As part of a group project in one university course, I had to pick up OpenCV. Our group agreed to use Python, so I need to install OpenCV for Python. Should be easy, my past self thought.

Pre-built CPU-only OpenCV packages for Python.

Check the manual build section if you wish to compile the bindings from source to enable additional modules such as CUDA.

~ https://github.com/opencv/opencv-python?tab=readme-ov-file#opencv-on-wheels

But reality is cruel. the opencv-python package on pypi.org is only built for CPU. The performance is not terrible, to be honest, but it does not match the scale of the project, especially when I have a GPU in the machine already.

I had a little hope when I saw this project that builds opencv-python against CUDA, Nvidia Video Codec SDK and cuDNN. But the Python code still does not run. Thus, I decided to make myself a build.

Now, many online solutions are pretty manual: git clone, apt install, etc. Instead, I devised a solution that utilizes the tools for Python: pip and conda. (mamba is conda-compatible, so the instructions apply to mamba as well). We will perform on Ubuntu and bash, other environment can also try with few adjustments.
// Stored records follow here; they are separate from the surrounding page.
Lemma trial_heartbeat_spec now fp d req s :
  wp (trial_heartbeat naive_parse now fp d req) (λ r s',
    revocations s' = revocations s ∧ trials_extend s s' ∧
    ∀ e, r = Ok e →
      match trials s !! fp with
      | Some t => parse_ts (t_expires_at t) = Some e ∧ now < e ∧ t_revoked_reason t = None
      | None => e = expires_at d
      end) s.
Proof.
  unfold trial_heartbeat. wp_step. eapply wp_mono; [apply stmt_same|]. cbv beta.
  intros r s1 (Ht & Hr & [->| ->]); cbv iota;
    [|split_and!; [done|by apply trials_extend_same|by intros ? [=]]].
  wp_steps. rewrite Ht. destruct (trials s !! fp) as [row|] eqn:Hrow.
  - destruct (t_revoked_reason row) eqn:Hrev;
      [wp_steps; split_and!; [done|by apply trials_extend_same|by intros ? [=]]|].
    wp_steps. destruct (parse_ts (t_expires_at row)) as [exp|] eqn:Hexp; cbn [ok_or];
      [|split_and!; [done|by apply trials_extend_same|by intros ? [=]]].
    wp_steps; [split_and!; [done|by apply trials_extend_same|by intros ? [=]]|].
    bool_prop. eapply wp_mono; [apply stmt_same|]. cbv beta.
    intros r s2 (Ht2 & Hr2 & [->| ->]); cbv iota;
      [|split_and!; [congruence|apply trials_extend_same; congruence|by intros ? [=]]].
    wp_steps. cbn. split_and!; [congruence| |by intros ? [= <-]].
    eapply (trials_extend_alter (record_heartbeat now req) fp); [done|]. cbn. by rewrite Ht2, Ht.
  - wp_steps. split_and!; [done|by apply trials_extend_same|by intros ? [= <-]].
Qed.

Lemma check_presented_spec t fp lf d :
  check_presented cfg t fp lf = Ok d →
  verify_license t (to_json_string lf) (verify_key cfg) = Ok d ∧ License.fingerprint d = Some fp.
Proof.
  unfold check_presented. destruct (verify_license _ _ _) as [d'|e]; [|by destruct (contains_str _ _)].
  cbn. case_bool_decide; [|done]. by intros [= <-].
Qed.

(** No revocation row matches. *)
Definition not_revoked (s : Srv) (fp lic : string) : Prop :=
  revocations s !! (fp, lic) = None ∧ revocations s !! (fp, "*") = None.

Lemma revocation_reason_None s fp lic :
  revocation_reason star_first s fp lic = None ↔ not_revoked s fp lic.
Proof.
  unfold revocation_reason, not_revoked.
  destruct star_first, (revocations s !! (fp, lic)), (revocations s !! (fp, "*")); cbn; naive_solver.
Qed.

Local Abbreviation hb := (heartbeat naive_parse star_first cfg).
First, we create a new environment using conda. Here I chose the name compvision and selected python 3.11. Since NVIDIA has provided conda package for the CUDA SDK, I include it in the command. And I also add libva for Intel VA-API for building OpenCL in OpenCV:

conda create -n compvision python=3.11 cuda cudnn tbb libva -c nvidia

There is only one small issue in the package which makes cicc invisible. This is necessary if you are targeting specific CUDA_ARCH_BIN. We can fix it by creating a link in bin folder of the virtual environment.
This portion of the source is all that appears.